9. Umbrella clothesline / rotary washing line

According to Webster's Dictionary, the word 'clothesline' first came into use in 1830. Historically, such a line was strung between buildings, trees or, ideally, posts made of wood or metal. Yet, even while automatic (indoor) dryers were becoming more practical and affordable, as late as the mid 1940s many housewives still struggled to string their lines between trees in the backyard. In an indication of how uneven and indeed regional the introduction and adoption of technology can be, one Australian historian believes she has found photographic evidence of a device resembling the umbrella or rotary clothesline in Port Melbourne, Victoria, as early as the 1860s.

But there appears to be no dispute over who invented and first marketed the Hills Hoist, what is known in other parts of the world as an umbrella clothesline or rotary washline. Returning World War II serviceman Lance Hill, so the story goes, found his wife Sherry trying to string her clothesline in the backyard. On the spot, he gathered some spare parts and built her something to hang her washing on. Some time later, Lance heard strangers on the tram talking longingly about a new tool for hanging laundry one of the women had seen. Realizing they were talking about the thingamajig he had rigged for Sherry, he hurried home to tell her he was going into business. And thus the Hills Hoist was born. When I was growing up in the U.S. in the 1960s and '70s this compact, usually collapsible, and indispensable piece of equipment was ubiquitous.
10. Handheld blow dryer

Alexandre Ferdinand Godefroy constructed the forerunner of today's hood dryer (fixture in beauty salons) in St. Louis, Missouri in 1888 or 1890, sources differ. By the 1950s the bonnet dryer, a lightweight, home version of the large, stationary hood dryer, had become popular. But it was the handheld form of the device, commonly known as a blow dryer, that revolutionized hair care.
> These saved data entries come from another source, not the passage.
(* ===== verification/CacheStore.v ===== *)
(** * The cache store

    [crates/preloop-cache/src/lib.rs]: the file-backed store of immutable cache
    archives, restored by exact key, by key prefix and by restore keys, inside
    one namespace, and kept under a quota by evicting the entry used longest
    ago.

    The root directory is the list of its entry directories in the order
    [read_dir] yields them. The removal of an entry directory may fail, as
    [Removals] tells for each instant and directory, and then leaves the
    directory as it was; the other operations on the file system succeed. Times
    are nanoseconds. The SHA-256 of the crate [sha2] is behind the interface
    [Digest256], whose law idealises it: no two texts have the same digest. *)
From S2P Require Export Masking.

Class Digest256 := {
  sha256 : bytes → bytes;
  sha256_bytes x : Forall (λ b, (b < 256)%N) (sha256 x);
  sha256_inj x y : Forall (λ b, (b < 256)%N) x → Forall (λ b, (b < 256)%N) y → sha256 x = sha256 y → x = y;
}.

(** Whether [remove_dir_all] on a directory fails at an instant. *)
Class Removals := removal_fails : Z → string → bool.

Inductive CacheError : Type :=
| Io (message : string) | InvalidKey (message : string) | AlreadyExists (key version : string).

(** An archive is its bytes and the time it was last used. [newest] is the
    latest modification inside a directory that has no archive yet, [None] if
    the directory is empty. *)
Record Entry : Type := mkEntry {
  namespace : option string; key : option string; version : option string; created_at : option string;
  archive : option (bytes * Z); newest : option Z }.
Record CacheStore : Type := mkStore { root : imap Entry; quota_bytes : N }.

Record CacheEntry : Type := mkCacheEntry { entry_key : string; entry_version : string; entry_dir : string; entry_size : N }.

Definition with_root (r : imap Entry) (s : CacheStore) : CacheStore := mkStore r (quota_bytes s).
Definition archive_at (name : string) (r : imap Entry) : option (bytes * Z) := imap_get name r ≫= archive.

(** ** Keys and names *)

Definition utf16_length (s : string) : nat := sum_list_with len_utf16 (chars s).

Definition validate_key (k kind : string) : result CacheError () :=
  if bool_decide (k = "") || (512 <? utf16_length k) || str_contains "," k
  then Err (InvalidKey (kind +:+ " key must be non-empty, at most 512 UTF-16 code units, and contain no commas"))
  else Ok ().

Definition hex (b : bytes) : string := Utf8.of_bytes (flat_map (hex_byte false) b).

(** [u64::to_be_bytes]. *)
Definition be_bytes (n : N) : bytes := (λ i, (n / 256 ^ i) mod 256)%N <$> [7; 6; 5; 4; 3; 2; 1; 0]%N.

Section store.
Context {D : Digest256} {F : Removals}.

Definition entry_id (k v : string) : string := hex (sha256 (Utf8.bytes k ++ [0%N] ++ Utf8.bytes v)).

Definition component (c : string) : bytes := be_bytes (N.of_nat (String.length c)) ++ Utf8.bytes c.
Definition entry_id_scoped (ns k v : string) : string :=
  if bool_decide (ns = "") then entry_id k v
  else hex (sha256 (Utf8.bytes "preloop-cache-namespace-v1" ++ [0%N] ++ component ns ++ component k ++ component v)).

Definition MAX_NAME_BYTES : nat := 255.
Definition legacy_name_for (k v : string) : option string :=
  let version_hash := hex (sha256 (Utf8.bytes v)) in
  let name := hex (Utf8.bytes k) +:+ "-" +:+ Utf8.of_bytes (take 16 (Utf8.bytes version_hash))
              +:+ "-" +:+ entry_id k v in
  if MAX_NAME_BYTES <? String.length name then None else Some name.

(** ** Quota *)

Definition STALE_WRITE_MAX_AGE : Z := 3600 * 1000000000.

Definition stale (now : Z) (e : Entry) : bool :=
  match newest e with
  | None => true
  | Some t => bool_decide (STALE_WRITE_MAX_AGE < Z.max 0 (now - t))%Z
  end.
Definition incomplete (e : Entry) : bool := bool_decide (archive e = None).

(** The entries with an archive, as the name, size and last use of each. *)
Definition finalized (r : imap Entry) : list (string * N * Z) :=
  omap (λ '(n, e), (λ a, (n, N.of_nat (length a.1), a.2)) <$> archive e) r.
Definition total_size (es : list (string * N * Z)) : N := foldr (λ e n, (e.1.2 + n)%N) 0%N es.

Definition used_before (a b : string * N * Z) : Prop := (a.2 ≤ b.2)%Z.
#[export] Instance used_before_dec : RelDecision used_before.
Proof. intros a b. unfold used_before. apply _. Defined.

(** A removal that fails is not counted: best effort. *)
Fixpoint evict (now : Z) (quota : N) (protect : option string) (total : N) (es : list (string * N * Z)) (r : imap Entry) : imap Entry :=
  match es with
  | [] => r
  | (n, size, _) :: es =>
      if (total <=? quota)%N then r
      else if bool_decide (protect = Some n) then evict now quota protect total es r
      else if removal_fails now n then evict now quota protect total es r
      else evict now quota protect (total - size)%N es (imap_shift_remove n r)
  end.

(** [reap_stale_incomplete] removes this directory. *)
Definition reaped (now : Z) (e : string * Entry) : bool :=
  incomplete e.2 && stale now e.2 && negb (removal_fails now e.1).

Definition enforce_quota_except (now : Z) (protect : option string) (s : CacheStore) : CacheStore :=
  let r := filter (λ e, reaped now e = false) (root s) in
  let es := finalized r in
  let total := total_size es in
  if (total <=? quota_bytes s)%N then with_root r s
  else with_root (evict now (quota_bytes s) protect total (merge_sort used_before es) r) s.
Definition enforce_quota (now : Z) (s : CacheStore) : CacheStore := enforce_quota_except now None s.

(** ** Commits *)

Definition begin_commit (now : Z) (ns k v : string) (s : CacheStore) : result CacheError (string * CacheStore) :=
  _ ← validate_key k "Cache";
  let directory := entry_id_scoped ns k v in
  if imap_contains directory (root s) then Err (AlreadyExists k v)
  else Ok (directory, with_root (imap_insert directory
         (mkEntry (Some ns) (Some k) (Some v) (Some (pretty (Z.to_N now))) None (Some now)) (root s)) s).

(** Writing, or moving in, the archive. *)
Definition place_archive (now : Z) (directory : string) (b : bytes) (s : CacheStore) : CacheStore :=
  match imap_get directory (root s) with
  | Some e => with_root (imap_insert directory
      (mkEntry (namespace e) (key e) (version e) (created_at e) (Some (b, now)) (Some now)) (root s)) s
  | None => s
  end.

Definition touch_file (now : Z) (directory : string) (s : CacheStore) : CacheStore :=
  match imap_get directory (root s) with
  | Some e => with_root (imap_insert directory
      (mkEntry (namespace e) (key e) (version e) (created_at e) ((λ a, (a.1, now)) <$> archive e) (newest e)) (root s)) s
  | None => s
  end.
Lemma split_records_app op x y :
  split_records op (x ++ y) =
  ((split_records op x).1 ++ (split_records (split_records op x).2 y).1, (split_records (split_records op x).2 y).2).
Proof.
  revert op. induction x as [|c x IH]; intros op; simpl; [by destruct (split_records op y)|].
  case_match; [|apply IH]. rewrite IH. by destruct (split_records [] x).
Qed.

Lemma split_records_open op x y : Forall (λ c, c ≠ 10%N) x → split_records op (x ++ y) = split_records (op ++ x) y.
Proof.
  intros Hx. revert op. induction Hx as [|c x Hc _ IH]; intros op; simpl; [by rewrite app_nil_r|].
  rewrite (proj2 (N.eqb_neq _ _)) by done. rewrite IH. by rewrite <-app_assoc.
Qed.

Lemma split_records_rest op x :
  Forall (λ c, c ≠ 10%N) op → Forall (λ c, c ≠ 10%N) (split_records op x).2
  ∧ length (split_records op x).2 ≤ length op + length x.
Proof.
  revert op. induction x as [|c x IH]; intros op Ho; simpl; [split; [done|lia]|].
  destruct (N.eqb_spec c 10).
  - destruct (IH []) as [H1 H2]; [constructor|]. destruct (split_records [] x). simpl in *. split; [done|lia].
  - destruct (IH (op ++ [c])) as [H1 H2]; [apply Forall_app; split; [done|by repeat constructor]|].
    rewrite length_app in H2. simpl in H2. split; [done|lia].
Qed.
Early blow dryers, introduced in the 1920s, were large, heavy, clunky appliances, awkward to handle and prone to overheating. Over the decades, design and safety features improved. In 1954, the first handheld hair dryers appeared that had internal motors rather than external ones. By the 1960s, plastics had been developed that were strong, lightweight and heat resistant, thus making the blow dryer smaller, lighter and easier to handle. So, though home models had been available for some forty years, it wasn't until the mid '60s that the blow dryer came into its own as an essential personal grooming tool.